These delicious and nutritious burrito bowls are always a hit! Everything we serve at CSG is made according to the varying dietary restrictions and preferences of our campers and veterans. In honor of What Different Can Do, we’re highlighting a recipe that is especially good for kids on the spectrum because it’s allergen free and nutrient dense, loaded with protein, fiber, and good fats! Check out the recipe below or download it here.
POLLO ASADO BURRITO BOWLS
w/ Quinoa, Black Beans & Dairy-Free Cilantro Lime Ranch
Ingredients
For the Pollo Asado
- 3 # chicken thighs, boneless skinless
- ½ C orange juice (freshly squeezed)
- ¼ C lime juice (freshly squeezed)
- ¼ C olive or avocado oil
- 2 TS salt
- 3 cloves garlic
- 2 TS onion powder
- 2 TS Mexican oregano
- 1 TS ground cumin
- 1 TS black pepper
- 2 TB chili powder
For the Burrito Bowl
- 10 C quinoa, cooked
- 3 C black beans, cooked
- 3 stalks corn, corn removed from cobb
- 4 Roma tomatoes, seeded & diced
- 4 avocados, diced
- 1 red onion, small diced
- 1 lime, juiced
- cilantro, rough chopped for garnish
For the Ranch
- 2 C Veganaise or dairy-free yogurt
- 1½ C cilantro, loosely packed
- 1 jalapeño, seeds removed (optional)
- 2 limes, zested & juiced
- 1 TS garlic powder
- 1 TS onion powder
- 1 TS salt
- 1 TS pepper
- 1 TS dried dill
- ½ C dairy free milk or water (unsweetened,
non-flavored milk is best)
Instructions
- Combine all pollo asada ingredients with the chicken and marinate for at least 4 hours, or overnight.

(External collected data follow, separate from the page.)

(* ===== verification/FileObject.v ===== *)
(** * File objects and their descriptors (src/src/lfilef.c, lines 1205 to 1420)

    A file object holds a descriptor of the host, -1 once it is closed.  Opening,
    closing and the other calls are made at once, or by a request of libuv while
    the coroutine is suspended; a script may resume the coroutine before the
    request ends. *)
From stdpp Require Import gmap sets.
From S2P Require Import Prelude Steps.

(** [files]: the field of each file object.  [opening]: the objects that a request
    is to open, and whether a coroutine waits for it.  The host has the
    descriptors [fds]; [closing] are those that a request closes.  [dropped] tells
    whether a coroutine was resumed by a script while it was opening a file. *)
Record world := World {
  files : gmap positive Z;
  opening : gmap positive bool;
  fds : gset Z;
  closing : gset Z;
  dropped : bool;
}.

Implicit Types (w : world) (o : positive) (d : Z).

Definition initial : world := World ∅ ∅ ∅ ∅ false.

(** [openedfile]: the descriptor, or the error "closed file". *)
Definition openedfile w o : option Z :=
  match files w !! o with Some d => if 0 <=? d then Some d else None | None => None end.

(** [returnopenfile]; an error is returned and no object is made. *)
Definition returnopenfile o (result : Z) w : world :=
  if result <? 0 then w
  else World (<[o := result]> (files w)) (opening w) (fds w) (closing w) (dropped w).

(** The host opens a descriptor. *)
Definition opened (result : Z) w : world :=
  if result <? 0 then w
  else World (files w) (opening w) ({[result]} ∪ fds w) (closing w) (dropped w).

(** [system_openfile] in the mode that does not yield. *)
Definition system_openfile_now o (result : Z) w : option world :=
  Some (returnopenfile o result (opened result w)).

(** ... and with a request: [k_setupfile]. *)
Definition k_setupfile o (err : Z) w : option world :=
  if err <? 0 then Some w
  else Some (World (files w) (<[o := true]> (opening w)) (fds w) (closing w) (dropped w)).

(** [on_fileopen] resumes the coroutine, if it waits. *)
Definition on_fileopen o (result : Z) w : option world :=
  thread ← opening w !! o;
  let w := opened result w in
  let w := World (files w) (delete o (opening w)) (fds w) (closing w) (dropped w) in
  Some (if thread : bool then returnopenfile o result w else w).

(** The script resumes a coroutine that is opening a file. *)
Definition resume_opening o w : option world :=
  Some (World (files w) (<[o := false]> (opening w)) (fds w) (closing w) true).

(** [uv_fs_close] must get a descriptor that is open and not being closed. *)
Definition close_fd d w : option world :=
  lcu_assert (bool_decide (d ∈ fds w /\ d ∉ closing w)) ≫= λ _,
  Some (World (files w) (opening w) (fds w ∖ {[d]}) (closing w) (dropped w)).
Definition set_closed o w : world :=
  World (<[o := -1]> (files w)) (opening w) (fds w) (closing w) (dropped w).

(** [file_close] in the mode that does not yield, and [file_gc]. *)
Definition file_close_now o (err : Z) w : option world :=
  match openedfile w o with
  | None => Some w
  | Some d => if err <? 0 then Some w else w ← close_fd d w; Some (set_closed o w)
  end.

(** [k_setupclosef], and the end of its request. *)
Definition k_setupclosef o (err : Z) w : option world :=
  match openedfile w o with
  | None => Some w
  | Some d =>
      if err <? 0 then Some w
      else
        lcu_assert (bool_decide (d ∈ fds w /\ d ∉ closing w)) ≫= λ _,
        Some (set_closed o (World (files w) (opening w) (fds w) ({[d]} ∪ closing w) (dropped w)))
  end.
Definition closed d w : option world :=
  lcu_assert (bool_decide (d ∈ closing w)) ≫= λ _,
  Some (World (files w) (opening w) (fds w ∖ {[d]}) (closing w ∖ {[d]}) (dropped w)).

(** The call of [read], [write], [resize] and the other functions on an object:
    they give a descriptor to libuv, which must be open. *)
Definition use_file o w : option world :=
  match openedfile w o with
  | None => Some w
  | Some d => lcu_assert (bool_decide (d ∈ fds w /\ d ∉ closing w)) ≫= λ _, Some w
  end.

Inductive action :=
  | OpenNow o (result : Z)
  | Open o (err : Z)
  | Opened o (result : Z)
  | ResumeOpening o
  | CloseNow o (err : Z)
  | Close o (err : Z)
  | Closed d
  | Use o.

Definition exec w (a : action) : option world :=
  match a with
  | OpenNow o result => system_openfile_now o result w
  | Open o err => k_setupfile o err w
  | Opened o result => on_fileopen o result w
  | ResumeOpening o => resume_opening o w
  | CloseNow o err => file_close_now o err w
  | Close o err => k_setupclosef o err w
  | Closed d => closed d w
  | Use o => use_file o w
  end.

(** An object is new; the host gives a descriptor that is not in use; a script
    resumes a coroutine that waits; a request ends once. *)
Definition fresh o w : Prop := files w !! o = None /\ opening w !! o = None.
Definition enabled w (a : action) : Prop :=
  match a with
  | OpenNow o result => fresh o w /\ result ∉ fds w
  | Open o err => fresh o w
  | Opened o result => is_Some (opening w !! o) /\ result ∉ fds w
  | ResumeOpening o => opening w !! o = Some true
  | Closed d => d ∈ closing w
  | CloseNow _ _ | Close _ _ | Use _ => True
  end.

Abbreviation reachable := (reached initial enabled exec).

(** ** Properties *)

(** The descriptor of an open object belongs to it alone; those that are being
    closed belong to nobody; without a coroutine that was dropped, there are no
    others. *)
Record inv w : Prop := {
  inv_open : forall o d, files w !! o = Some d -> 0 <= d -> d ∈ fds w /\ d ∉ closing w;
  inv_alone : forall o o' d, files w !! o = Some d -> files w !! o' = Some d -> 0 <= d -> o = o';
  inv_new : forall o, is_Some (opening w !! o) -> files w !! o = None;
  inv_closing : closing w ⊆ fds w;
  inv_owned : dropped w = false ->
    (forall o b, opening w !! o = Some b -> b = true) /\
    forall d, d ∈ fds w -> d ∈ closing w \/ exists o, files w !! o = Some d /\ 0 <= d;
}.

Lemma openedfile_some w o d : openedfile w o = Some d <-> files w !! o = Some d /\ 0 <= d.
Proof.
  unfold openedfile. destruct (files w !! o) as [d' |]; [| naive_solver].
  destruct (Z.leb_spec 0 d'); split; [by intros [= ->] | by intros [[= ->] _] | done | intros [[= ->] ?]; lia].
Qed.

(** The descriptor of an object may be closed. *)
Lemma openedfile_usable w o d :
  inv w -> openedfile w o = Some d -> bool_decide (d ∈ fds w /\ d ∉ closing w) = true.
Proof. intros Hi [Hf Hd]%openedfile_some. apply bool_decide_eq_true_2. by apply (inv_open w Hi o). Qed.

(** A new object gets a new descriptor. *)
Lemma inv_opened w o d op :
  inv w -> files w !! o = None -> d ∉ fds w -> 0 <= d ->
  (forall o', is_Some (op !! o') -> is_Some (opening w !! o') /\ o' <> o) ->
  (forall o' b, op !! o' = Some b -> opening w !! o' = Some b) ->
  inv (World (<[o := d]> (files w)) op ({[d]} ∪ fds w) (closing w) (dropped w)).
Proof.
  intros [H1 H2 H3 H4 H5] Hnew Hd Hd0 Hop Hopb.
  assert (forall o' d', files w !! o' = Some d' -> 0 <= d' -> d' <> d) as Hne.
  { intros o' d' Hf H0 ->. by destruct (H1 o' d Hf H0). }
  constructor; cbn [files opening fds closing dropped].
  - intros o' d'. rewrite lookup_insert_Some. intros [[<- <-] | [_ Hf]] H0.
    { split; [set_solver |]. intros Hc. by apply Hd, H4. }
    destruct (H1 o' d' Hf H0). set_solver.
  - intros o1 o2 d'. rewrite !lookup_insert_Some.
    intros [[<- <-] | [_ Hf1]] [[<- Hd2] | [_ Hf2]] H0; [done | | | by apply (H2 o1 o2 d')].
    + by destruct (Hne o2 d Hf2 H0).
    + subst d'. by destruct (Hne o1 d Hf1 H0).
  - intros o' Ho. destruct (Hop o' Ho) as [Ho1 Ho2]. rewrite lookup_insert_ne by done. by apply H3.
  - set_solver.
  - intros Hdr. destruct (H5 Hdr) as [Hw Hown]. split; [intros o' b Ho; by apply (Hw o'), Hopb |].
    intros d' [->%elem_of_singleton | Hin]%elem_of_union.
    + right. exists o. by rewrite lookup_insert_eq.
    + destruct (Hown d' Hin) as [? | (o' & Ho' & Hd')]; [by left | right]. exists o'.
      rewrite lookup_insert_ne; [done |]. intros ->. congruence.
Qed.

(** An object gives up its descriptor, which is closed or being closed. *)
Lemma inv_given_up w o d F C :
  inv w -> files w !! o = Some d -> 0 <= d ->
  (forall x, x ∈ F <-> x ∈ fds w /\ (x = d -> x ∈ C)) ->
  (forall x, x <> d -> x ∈ C <-> x ∈ closing w) ->
  (d ∈ C -> d ∈ F) ->
  inv (World (<[o := -1]> (files w)) (opening w) F C (dropped w)).
Proof.
  intros [H1 H2 H3 H4 H5] Hf Hd HF HC HdC.
  assert (forall o' d', <[o := -1]> (files w) !! o' = Some d' -> 0 <= d' ->
    o' <> o /\ files w !! o' = Some d' /\ d' <> d) as Hother.
  { intros o' d'. rewrite lookup_insert_Some. intros [[_ <-] | [Hne Hf']] H0; [lia |].
    split; [done |]. split; [done |]. intros ->. by destruct Hne; apply (H2 o o' d). }
  constructor; cbn [files opening fds closing dropped].
  - intros o' d' Hl H0. destruct (Hother o' d' Hl H0) as (_ & Hf' & Hne).
    destruct (H1 o' d' Hf' H0). rewrite HF, HC by done. naive_solver.
  - intros o1 o2 d' Hl1 Hl2 H0.
    destruct (Hother o1 d' Hl1 H0) as (_ & Hf1 & _), (Hother o2 d' Hl2 H0) as (_ & Hf2 & _).
    by apply (H2 o1 o2 d').
  - intros o' Ho. rewrite lookup_insert_ne; [by apply H3 |]. intros <-. rewrite (H3 o Ho) in Hf. done.
  - intros x Hx. destruct (decide (x = d)) as [-> | Hne]; [by apply HdC |].
    rewrite HF. split; [| done]. apply H4. by apply HC.
  - intros Hdr. destruct (H5 Hdr) as [Hw Hown]. split; [done |]. intros x [Hx Hxd]%HF.
    destruct (decide (x = d)) as [-> | Hne]; [left; by apply Hxd |].
    destruct (Hown x Hx) as [Hc | (o' & Ho' & Hx0)]; [left; by apply HC |]. right. exists o'.
    rewrite lookup_insert_ne; [done |]. intros <-. congruence.
Qed.

(** The requests that open files do not touch the descriptors. *)
Lemma inv_requests w op dr :
  inv w -> (forall o, is_Some (op !! o) -> files w !! o = None) ->
  (dr = false -> dropped w = false /\ forall o b, op !! o = Some b -> b = true) ->
  inv (World (files w) op (fds w) (closing w) dr).
Proof.
  intros [H1 H2 H3 H4 H5] Hop Hdr. constructor; cbn [files opening fds closing dropped]; try done.
  intros Hd. destruct (Hdr Hd) as [Hw Hb]. split; [done |]. by apply H5.
Qed.

Lemma file_step_ok w a : inv w -> enabled w a -> exists w', exec w a = Some w' /\ inv w'.
Proof.
  intros Hi He. pose proof Hi as [H1 H2 H3 H4 H5].
  destruct a as [o r | o err | o r | o | o err | o err | d | o]; cbn [exec enabled] in *.
  - destruct He as [[Hf Ho] Hr]. eexists. split; [reflexivity |].
    unfold returnopenfile, opened. destruct (Z.ltb_spec r 0); [done |]. cbn [files opening fds closing dropped].
    apply inv_opened; try done. intros o' Ho'. split; [done |]. intros ->. by destruct Ho'; congruence.
  - destruct He as [Hf Ho]. unfold k_setupfile. destruct (err <? 0); [by exists w |]. eexists. split; [reflexivity |].
    apply inv_requests; [done | |].
    + intros o' [b [[<- _] | [_ Hb]]%lookup_insert_Some]; [done | eauto].
    + intros Hdr. split; [done |]. intros o' b [[_ <-] | [_ Hb]]%lookup_insert_Some; [done |].
      by apply (proj1 (H5 Hdr) o').
  - destruct He as [[b Hb] Hr]. unfold on_fileopen. rewrite Hb. cbn [mbind option_bind].
    assert (forall o', is_Some (delete o (opening w) !! o') -> is_Some (opening w !! o') /\ o' <> o) as Hdel.
    { intros o' [b' [Hne Hb']%lookup_delete_Some]. split; [eauto | congruence]. }
    assert (forall o' b', delete o (opening w) !! o' = Some b' -> opening w !! o' = Some b') as Hdelb
      by (intros o' b' [_ ?]%lookup_delete_Some; done).
    assert (inv (World (files w) (delete o (opening w)) (fds w) (closing w) (dropped w))) as Hnone.
    { apply inv_requests; [done | intros o' Ho'; by apply H3, Hdel |].
      intros Hdr. split; [done |]. intros o' b' Hb'. by apply (proj1 (H5 Hdr) o'), Hdelb. }
    eexists. split; [reflexivity |]. unfold returnopenfile, opened. cbn [files opening fds closing dropped].
    destruct (Z.ltb_spec r 0); [by destruct b |]. destruct b; cbn [files opening fds closing dropped].
    + apply inv_opened; eauto.
    + (* the descriptor is lost *)
      destruct (dropped w) eqn:Hdr; [| discriminate (proj1 (H5 eq_refl) o false Hb)].
      constructor; cbn [files opening fds closing dropped].
      * intros o' d' Hf Hd. destruct (H1 o' d' Hf Hd). set_solver.
      * done.
      * intros o' Ho'. by apply H3, Hdel.
      * set_solver.
      * done.
  - eexists. split; [reflexivity |]. apply inv_requests; [done | | done].
    intros o' [b [[<- _] | [_ Hb]]%lookup_insert_Some]; apply H3; eauto.
  - unfold file_close_now. destruct (openedfile w o) as [d |] eqn:Ho; [| by exists w].
    destruct (err <? 0); [by exists w |]. unfold close_fd. rewrite (openedfile_usable w o d) by done.
    eexists. split; [reflexivity |]. apply openedfile_some in Ho as [Hf Hd].
    destruct (H1 o d Hf Hd) as [_ Hnc]. apply (inv_given_up w o d); try done; set_solver.
  - unfold k_setupclosef. destruct (openedfile w o) as [d |] eqn:Ho; [| by exists w].
    destruct (err <? 0); [by exists w |]. rewrite (openedfile_usable w o d) by done.
    eexists. split; [reflexivity |]. apply openedfile_some in Ho as [Hf Hd].
    destruct (H1 o d Hf Hd) as [Hin _]. apply (inv_given_up w o d); try done; set_solver.
  - unfold closed. rewrite bool_decide_eq_true_2 by done. eexists. split; [reflexivity |].
    constructor; cbn [files opening fds closing dropped]; try done.
    + intros o' d' Hf Hd. destruct (H1 o' d' Hf Hd). set_solver.
    + set_solver.
    + intros Hdr. destruct (H5 Hdr) as [Hw Hown]. split; [done |].
      intros x [Hx Hne]%elem_of_difference. destruct (Hown x Hx); [left; set_solver | by right].
  - unfold use_file. destruct (openedfile w o) as [d |] eqn:Ho; [| by exists w].
    rewrite (openedfile_usable w o d) by done. by exists w.
Qed.

Lemma file_inv w : reachable w -> inv w.
Proof.
  apply (reached_safe _ _ _ inv); [| apply file_step_ok].
  constructor; cbn; try done; try set_solver; intros *; rewrite lookup_empty; by intros ? [].
Qed.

When ready to cook, the recipe is best grilled, but it is also great pan fried, sauteed, or roasted
in the oven. Cook, dice and set aside for when ready to assemble your burrito bowls. - For the dairy free ranch, combine all ingredients in a food processor, blender, or you can even
use an immersion blender. - When all the burrito bowl ingredients are cooked and prepped, you’re ready to assemble! The
beautiful thing is that everyone can build their bowl the way they want!